REQUIRED WORK: Lines with "functions" in the records below: say how many there are, and add nothing.
*** Block opens ***
(** * assist_reader: the response-to-schema transformations, verified

    The repository holds four scripts that fetch a JSON document from the
    ASSIST API, reshape it and dump the result to a file:

    - [IGETC.py] and [calgetc.py]: the GE-list transformer and the
      "currently approved" rule;
    - [make_simple_transfers.py]: the articulation transformer;
    - [get_institutions.py]: the institution directory.

    The scripts are embedded as functions over the Python values that
    [json.loads] produces.  Exceptions are explicit ([result]); printing,
    the clock, the network and the file system live in a [World] that the
    effectful functions thread through. *)

From Stdlib Require Import ZArith List Bool Ascii String Lia.
From Stdlib Require Import DecimalString.
Import ListNotations.

Local Open Scope list_scope.
Local Open Scope string_scope.

(** ** Python values *)

(** What [json.loads] returns.  A [str] is a sequence of code points; the
    model carries the code points below 256, one per [ascii].  A [float] is
    carried by its [repr], the shortest decimal that reads back to it. *)
#[warnings="-register-all"]
Inductive pyval : Type :=
| VNone
| VBool (b : bool)
| VInt (n : Z)
| VFloat (repr : string)
| VStr (s : string)
| VList (xs : list pyval)
| VDict (kvs : list (string * pyval)).

(** The exception classes the scripts can meet. *)
Inductive request_error : Type :=
| ConnectionError
| Timeout
| HTTPError
| InvalidJSONError
| OtherRequestError.

Inductive exn : Type :=
| KeyError (key : pyval)
| IndexError
| TypeError
| AttributeError
| ValueError
| OSError
| UnicodeEncodeError
| RequestException (kind : request_error) (msg : string).

Inductive result (A : Type) : Type :=
| Ok (a : A)
| Raise (e : exn).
*** Block closes ***
WRITTEN RESPONSE: 2